I'm only starting with all that machine-learning, NN stuff and as many others I ...

nl · on March 15, 2017

So how, for instance, do I even decide, that Random Forest is not enough for this task and I want to build some specific kind of neural net?

The problem here is that it's really hard to give generic advice. As an analogy this is like asking "how do I know if Rails is enough for this task".

The answer is usually "yes", but the specifics matter a lot.

So in this specific case (and I realize you aren't looking for specific advice here, but I think the principles are useful):

Random Forests are very powerful, and work really well for hundreds, maybe thousands of features, on large but not huge amounts of data and are fairly easy to train.

There are a large number of types of neural networks. One of the big advantages of deep neural networks is that that can reduce the need for manual feature engineering. For examples conventional neural networks extract features from images that work better than any human engineered features, and LSTMs (and variations) work well at extracting features from text. The problem with deep neural networks is that they (generally) need a lot of data to train.

So, as usual the answer is "it depends".

In industry though, 90% of the time the question isn't "what classifier should I use". It's "how do I get the data"/"how do I extract features" and then "lets try all the classifiers and see what works best".

mattkrause · on March 15, 2017

"Try 'em all" is not just an answer, but the only answer.

The No Free Lunch Theorem says that averaged across all possible problems, no single classifier is the best; in fact, they're all equivalent.

However, you probably don't care about all possible problems, but a specific one. Over the last decade or so, we've discovered that deep learning works really well on certain classes of problems, particularly those that may have some kind of nested structure, as in object or speech recognition. If your problem resembles one of those, a deep neural network might be a good place to start.

nl · on March 15, 2017

Right - this is good advice.

To paraphrase the learnings of thousands of data scientists on years of Kaggle competitions:

A quick and dirty model for a baseline: Random Forest

Structured data: Use a boosted tree algorithm (specifically the XGBoost implementation of gradient boosting), ensembled with maybe Extra Trees, Random Forests and MLPs

Some kind of time component on large datasets: FTL regression, XGB

Binary data (images or sound): Deep neural nets

Text: Try LSTMs, but this will often be beaten by manual feature engineering and Word2Vec derived features put into XGB.
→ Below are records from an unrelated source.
Lemma mem_write_leaf s i o bs ptr :
  sinv s → allocated s i → o / 512 < 70 → o mod 512 + length bs ≤ 512 →
  ptr_at s i (leaf_pos (o / 512)) ≠ 0%Z →
  ptr = (ptr_at s i (leaf_pos (o / 512)) + Z.of_nat (o mod 512))%Z →
  ∃ s', mem_write ptr bs s = Some ((), s') ∧ sinv s' ∧ same_meta s s' ∧ wrote s s' i o bs ∧
    wfs_error s' = wfs_error s ∧ (∀ j p, allocated s j → ptr_at s' j p = ptr_at s j p) ∧
    dbm s' = dbm s.
Proof.
  intros S Hi Ho Hn Hnz ->. destruct (leaf_block s i _ S Hi Ho Hnz) as (b&Hb&E&Hni&Hub).
  pose proof (Nat.mod_upper_bound o 512).
  rewrite (mem_write_run s b (o mod 512)) by (done || lia || congruence).
  pose proof (blk_at_length s b (si_geom _ S) Hb) as HL.
  set (s' := write_block _ _ _). exists s'.
  assert (Hptr : ∀ j p, allocated s j → ptr_at s' j p = ptr_at s j p).
  { intros. by apply ptr_at_write_block. }
  assert (G' : geom s') by (apply geom_write_block; [apply S|rewrite length_splice; lia]).
  split_and!; try done.
  - apply (sinv_same s); try done; [by apply si_inode|]. intros; by apply Hptr.
  - intros j q Hj. destruct (decide (q / 512 < 70)) as [Hq|Hq].
    2: { rewrite decide_False by (intros [-> ?%div_same_of_range]; lia).
         unfold byte_at. by rewrite !decide_False. }
    destruct (decide (ptr_at s j (leaf_pos (q / 512)) = 0%Z)) as [Hz|Hnz'].
    { rewrite decide_False by (intros [-> ?%div_same_of_range]; congruence).
      rewrite !byte_at_hole; rewrite ?Hptr; done. }
    destruct (leaf_block s j _ S Hj Hq Hnz') as (c&Hc&Ec&_&_).
    rewrite (byte_at_mapped s' j q c) by (done || by rewrite Hptr).
    rewrite (byte_at_mapped s j q c) by (done || apply S).
    unfold s'. rewrite blk_at_write by done. destruct (decide (c = b)) as [->|Hcb].
    + destruct (si_inj _ S j (leaf_pos (q / 512)) i (leaf_pos (o / 512))) as [-> El];
        [done|done|by apply leaf_pos_ok..|done|congruence|].
      apply leaf_pos_inj in El. rewrite lookup_splice by lia.
      pose proof (div_mod_same o q (length bs) (eq_sym El) Hn) as Hiff.
      destruct (decide (o ≤ q < o + length bs)) as [Hin|Hout].
      * rewrite !decide_True by tauto. do 2 f_equal.
        pose proof (Nat.div_mod_eq o 512). pose proof (Nat.div_mod_eq q 512). lia.
      * by rewrite !decide_False by tauto.
    + rewrite decide_False; [done|]. intros [-> Hr%div_same_of_range]; [|done].
      apply Hcb, (off_of_inj s). congruence.
Qed.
minimaxir · on March 15, 2017

LightGBM (https://github.com/Microsoft/LightGBM) is shaping up to beat XGBoost; it has mostly API parity and it won in benchmarks before a v2 with a new algorithm.

nl · on March 15, 2017

I tried LightGBM for a Kaggle. I couldn't get anywhere near XGB.

I was using the LambdaRank stuff. Given the boasting the LightGBM team had done I had assumed it would be close to XGB out-of-the-box for a ranking problem (since XGB only does pairwise ranking). It was far enough away that I had to ask if I was misinterpreting the output[1].

That was 6 months ago now, so maybe it has improved. I know they made big claims.

[1] https://github.com/Microsoft/LightGBM/issues/37

minimaxir · on March 15, 2017

Development was rapid when I was working on a blog post in January using the tool. Things have likely improved if you want to give it another shot.

nl · on March 15, 2017

Yeah, I might, thanks.

Did you manage to replicate their results vs XGB?

I don't think anyone has successfully used it for a high result in a Kaggle yet, which - for all its faults - is a good way to see what the maximum performance of a software package seems to be.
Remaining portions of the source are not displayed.